Estimates are that the American decision will affect some 11 million Iranians, of whom over 300,000 are serving in the Guards and the Basij volunteer militia. Hundreds of thousands more work in plants and businesses owned by the Guards.

But beyond the formal aspect, the chance of preserving the nuclear deal and encouraging negotiations with Iran could evaporate if the EU joins the United States in its declaration. The American decision to add the Guards to the terror list had plenty of opponents in the State Department and Pentagon, who feared an Iranian response against American forces in the Persian Gulf and Iraq.

Some even attributed the decision to the many steps Trump has taken to strengthen Prime Minister Benjamin Netanyahu such as recognition of Israeli sovereignty over the Golan Heights and the recognition of Jerusalem as Israel’s capital. They also mention a wish by Trump to throw a bone to the Saudis, who have been scorched in Congress over the murder of journalist Jamal Khashoggi and the unending civil war in Yemen. In any case, people in the U.S. administration are having a hard time explaining the timing of Trump’s decision; Iran has been in the sights of the war on terror for decades.

“Declaring an organization or movement a terrorist organization is largely a political statement whose practical meaning is limited,” a European diplomat told Haaretz. “Most of the organizations on these lists don’t manage their accounts in banks in Europe or the United States. And anyway, activists linked to these organizations who live in Europe and the United States are under surveillance or have been warned about continued cooperation with these groups.”

As he put it, “American law states that a terrorist organization can only be a foreign organization that’s not American, while the American organizations and movements that incite to terrorism on a racial or religious basis enjoy legal protection – and in some cases a blind eye from the president.”

Israel can provide evidence to support the diplomat’s view in its handling of Hamas. The definition of Hamas as a terrorist group hasn’t prevented Israel from approving the transfer of Qatari aid in return for calm and the ramping down of the protest marches at the Gaza border fence.

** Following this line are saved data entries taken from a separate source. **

(* ===== verification/Asid.v ===== *)
(** * Address-space tags (kernel/memory/asid.c, asid.h)

    A bitmap of tags, a generation that advances when the tags run out, and the
    generation every processor last flushed at. The contexts of the address spaces
    are part of the state, by the number of the space; a context never seen is the
    zeroed one. Sections under the lock run as one step; the phases of
    [asid_switch_prepare] between which another processor can run are definitions
    of their own. Then what a switch does to a processor: [vm_space_switch] and
    the tagged part of [arch_mmu_activate] and [arch_mmu_invalidate_asid], with a
    translation buffer that remembers whose translations it may hold under
    which tag. *)

From S2P Require Import Prelude.

Definition nr_cpus : nat := Z.to_nat CONFIG_MAX_CPUS.
Definition ASID_MAX_BITS : Z := 16.
Definition ASID_MAX : Z := 1 << ASID_MAX_BITS.
Definition ASID_WORDS : Z := ASID_MAX / 64.

(** The tag of a space and the generation it was issued in. *)
Record arch_mmu_context := Context { ctx_asid : Z; ctx_gen : Z }.

Record asid_stats := AsidStats { st_allocs : Z; st_rollovers : Z; st_releases : Z; st_flushes : Z }.

Record asid_state := Asid {
  g_bitmap : list Z; g_bits : Z; g_count : Z; g_next : Z; g_generation : Z; g_stats : asid_stats;
  g_cpu_generation : list Z; g_paranoid : bool; g_contexts : gmap nat arch_mmu_context }.

Definition context_of (s : asid_state) (x : nat) : arch_mmu_context := default (Context 0 0) (g_contexts s !! x).

Definition set_bitmap b s := Asid b (g_bits s) (g_count s) (g_next s) (g_generation s) (g_stats s)
  (g_cpu_generation s) (g_paranoid s) (g_contexts s).
Definition set_next_tag n s := Asid (g_bitmap s) (g_bits s) (g_count s) n (g_generation s) (g_stats s)
  (g_cpu_generation s) (g_paranoid s) (g_contexts s).
Definition set_asid_stats st s := Asid (g_bitmap s) (g_bits s) (g_count s) (g_next s) (g_generation s) st
  (g_cpu_generation s) (g_paranoid s) (g_contexts s).
Definition set_cpu_generation c s := Asid (g_bitmap s) (g_bits s) (g_count s) (g_next s) (g_generation s) (g_stats s)
  c (g_paranoid s) (g_contexts s).
Definition set_context x c s := Asid (g_bitmap s) (g_bits s) (g_count s) (g_next s) (g_generation s) (g_stats s)
  (g_cpu_generation s) (g_paranoid s) (<[x := c]> (g_contexts s)).

Definition empty_bitmap : list Z := replicate (Z.to_nat ASID_WORDS) 0.

Definition asid_set_paranoid (on : bool) (s : asid_state) : asid_state :=
  Asid (g_bitmap s) (g_bits s) (g_count s) (g_next s) (g_generation s) (g_stats s) (g_cpu_generation s) on (g_contexts s).

Definition asid_paranoid (s : asid_state) : bool := g_paranoid s.

(** [spec] is the string the firmware configuration holds, if any. *)
Definition asid_boot_config (spec : option string) (s : asid_state) : asid_state :=
  match spec with
  | None => s
  | Some spec => if String.eqb spec "paranoid" then asid_set_paranoid true s else s
  end.

Definition asid_init (bits : Z) : K asid_state unit :=
  KASSERT ((bits =? 0) || ((8 <=? bits) && (bits <=? ASID_MAX_BITS)));;
  kmodify (λ s, Asid empty_bitmap bits (if bits =? 0 then 0 else u32 (1 << bits)) 1 (u64 (g_generation s + 1))
    (AsidStats 0 0 0 0) (replicate nr_cpus 0) (g_paranoid s) (g_contexts s)).

Definition tag_word (tag : Z) : nat := Z.to_nat (tag / 64).
Definition tag_mask (tag : Z) : Z := bit (tag mod 64).

Definition bitmap_take (tag : Z) (s : asid_state) : bool * asid_state :=
  let w := g_bitmap s !!! tag_word tag in
  if mask w (tag_mask tag) then (false, s) else (true, set_bitmap (<[tag_word tag := w .| tag_mask tag]> (g_bitmap s)) s).

(** [n] more rounds of the search, from the [i]th. *)
Fixpoint next_free_loop (n : nat) (i : Z) (s : asid_state) : Z * asid_state :=
  match n with
  | O => (0, s)
  | S n =>
    let tag := u32 (g_next s + i) in
    let tag := if g_count s <=? tag then u32 (tag - (g_count s - 1)) else tag in
    match bitmap_take tag s with
    | (true, s) => (tag, set_next_tag (if g_count s <=? tag + 1 then 1 else tag + 1) s)
    | (false, s) => next_free_loop n (i + 1) s
    end
  end.

Definition bitmap_next_free (s : asid_state) : Z * asid_state := next_free_loop (Z.to_nat (g_count s - 1)) 0 s.

Definition rollover (s : asid_state) : asid_state :=
  let st := g_stats s in
  Asid empty_bitmap (g_bits s) (g_count s) 1 (u64 (g_generation s + 1))
    (AsidStats (st_allocs st) (u64 (st_rollovers st + 1)) (st_releases st) (st_flushes st))
    (g_cpu_generation s) (g_paranoid s) (g_contexts s).

(** The phases of [asid_switch_prepare]: the unlocked question, *)
Definition prepare_load (x : option nat) (s : asid_state) : Z * bool :=
  let gen := g_generation s in
  (gen, match x with Some x => negb (ctx_gen (context_of s x) =? gen) | None => false end).

(** the section under the lock, which answers with the generation, *)
Definition prepare_locked (x : nat) : K asid_state Z :=
  s ← kget;
  let gen := g_generation s in
  if ctx_gen (context_of s x) =? gen then mret gen else
  let '(tag, s) := bitmap_next_free s in
  kput s;;
  '(tag, gen) ←
    (if tag =? 0 then
       kmodify rollover;;
       s ← kget;
       let gen := g_generation s in
       let '(tag, s) := bitmap_next_free s in
       kput s;;
       KASSERT (negb (tag =? 0));;
       mret (tag, gen)
     else mret (tag, gen));
  kmodify (λ s, let st := g_stats s in
    set_asid_stats (AsidStats (u64 (st_allocs st + 1)) (st_rollovers st) (st_releases st) (st_flushes st)) s);;
  kmodify (set_context x (Context tag gen));;
  mret gen.

(** and the processor's own stamp. *)
Definition prepare_stamp (cpu : nat) (gen : Z) : K asid_state bool :=
  s ← kget;
  flush ←
    (if g_cpu_generation s !!! cpu =? gen then mret false else
     kmodify (set_cpu_generation (<[cpu := gen]> (g_cpu_generation s)));;
     kmodify (λ s, let st := g_stats s in
       set_asid_stats (AsidStats (st_allocs st) (st_rollovers st) (st_releases st) (u64 (st_flushes st + 1))) s);;
     mret true);
  mret (flush || g_paranoid s).

(** [cpu] is the processor that switches, [x] the space, [None] the kernel's root. *)
Definition asid_switch_prepare (cpu : nat) (x : option nat) : K asid_state bool :=
  s ← kget;
  if g_bits s =? 0 then mret true else
  let '(gen, slow) := prepare_load x s in
  gen ← match x with Some x => if slow then prepare_locked x else mret gen | None => mret gen end;
  prepare_stamp cpu gen.

Definition asid_release (x : nat) (s : asid_state) : asid_state :=
  let c := context_of s x in
  if (g_bits s =? 0) || (ctx_asid c =? 0) then s else
  let s :=
    if ctx_gen c =? g_generation s then
      let w := g_bitmap s !!! tag_word (ctx_asid c) in
      let s := set_bitmap (<[tag_word (ctx_asid c) := w .& u64 (Z.lnot (tag_mask (ctx_asid c)))]> (g_bitmap s)) s in
      let st := g_stats s in
      set_asid_stats (AsidStats (st_allocs st) (st_rollovers st) (u64 (st_releases st + 1)) (st_flushes st)) s
    else s in
  set_context x (Context 0 0) s.

Definition asid_generation (s : asid_state) : Z := g_generation s.

Definition asid_get_stats (s : asid_state) : asid_stats := g_stats s.

(** The self-test operations of a debug build. *)
Definition asid_test_force_rollover (s : asid_state) : bool * asid_state :=
  if g_bits s =? 0 then (false, s) else (true, rollover s).

(** [hw_bits] is what [arch_mmu_asid_bits] answers. *)
Definition asid_test_set_bits (hw_bits bits : Z) : K asid_state bool :=
  if (bits <? 8) || (ASID_MAX_BITS <? bits) then mret false else
  if hw_bits =? 0 then mret false else
  asid_init bits;; mret true.

(** ** The processors *)

(** [m_tlb]: the pairs of a tag and a space such that the processor may hold
    translations of the space under the tag. [m_run]: the tag and the space of the
    user half it runs with. *)
Record machine := Machine {
  m_asid : asid_state; m_tlb : gmap nat (gset (Z * nat)); m_run : gmap nat (Z * nat) }.

Definition tlb_of (m : machine) (cpu : nat) : gset (Z * nat) := default ∅ (m_tlb m !! cpu).

(** The root and the tag are written, then everything is dropped if the caller
    says so; from then on the processor caches translations under the tag, which
    is the one the context holds now. *)
Definition arch_mmu_activate (cpu : nat) (x : option nat) (flush : bool) (m : machine) : machine :=
  let kept := if flush then ∅ else tlb_of m cpu in
  match x with
  | None => Machine (m_asid m) (<[cpu := kept]> (m_tlb m)) (delete cpu (m_run m))
  | Some x =>
    let e := (ctx_asid (context_of (m_asid m) x), x) in
    Machine (m_asid m) (<[cpu := {[e]} ∪ kept]> (m_tlb m)) (<[cpu := e]> (m_run m))
  end.

Definition on_asid {A} (k : K asid_state A) : K machine A :=
  kzoom m_asid (λ s m, Machine s (m_tlb m) (m_run m)) k.

Definition vm_space_switch (cpu : nat) (next : option nat) : K machine unit :=
  flush ← on_asid (asid_switch_prepare cpu next);
  kmodify (arch_mmu_activate cpu next flush).

(** Every translation under the current tag of [x], on every processor. *)
Definition arch_mmu_invalidate_asid (x : nat) (m : machine) : machine :=
  let t := ctx_asid (context_of (m_asid m) x) in
  if t =? 0 then m else
  Machine (m_asid m) ((λ tlb, filter (λ e, e.1 ≠ t) tlb) <$> m_tlb m) (m_run m).

(** The end of [vm_space_destroy]: invalidate, then release. *)
Definition space_release (x : nat) (m : machine) : machine :=
  let m := arch_mmu_invalidate_asid x m in
  Machine (asid_release x (m_asid m)) (m_tlb m) (m_run m).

This is the same Qatar that supports the Muslim Brotherhood, doesn’t recognize the legitimacy of Sissi, is the enemy of Saudi Arabia and the UAE, and is an ally of Turkey and Iran.

Will Trump label Qatar a state that supports terrorism because of its support for Hamas or the Muslim Brotherhood if he puts them on the terrorism list? Don’t hold your breath. The United States has its biggest military base in the Middle East in Qatar. Trump’s war on terror will have to find a way to maneuver around these dilemmas.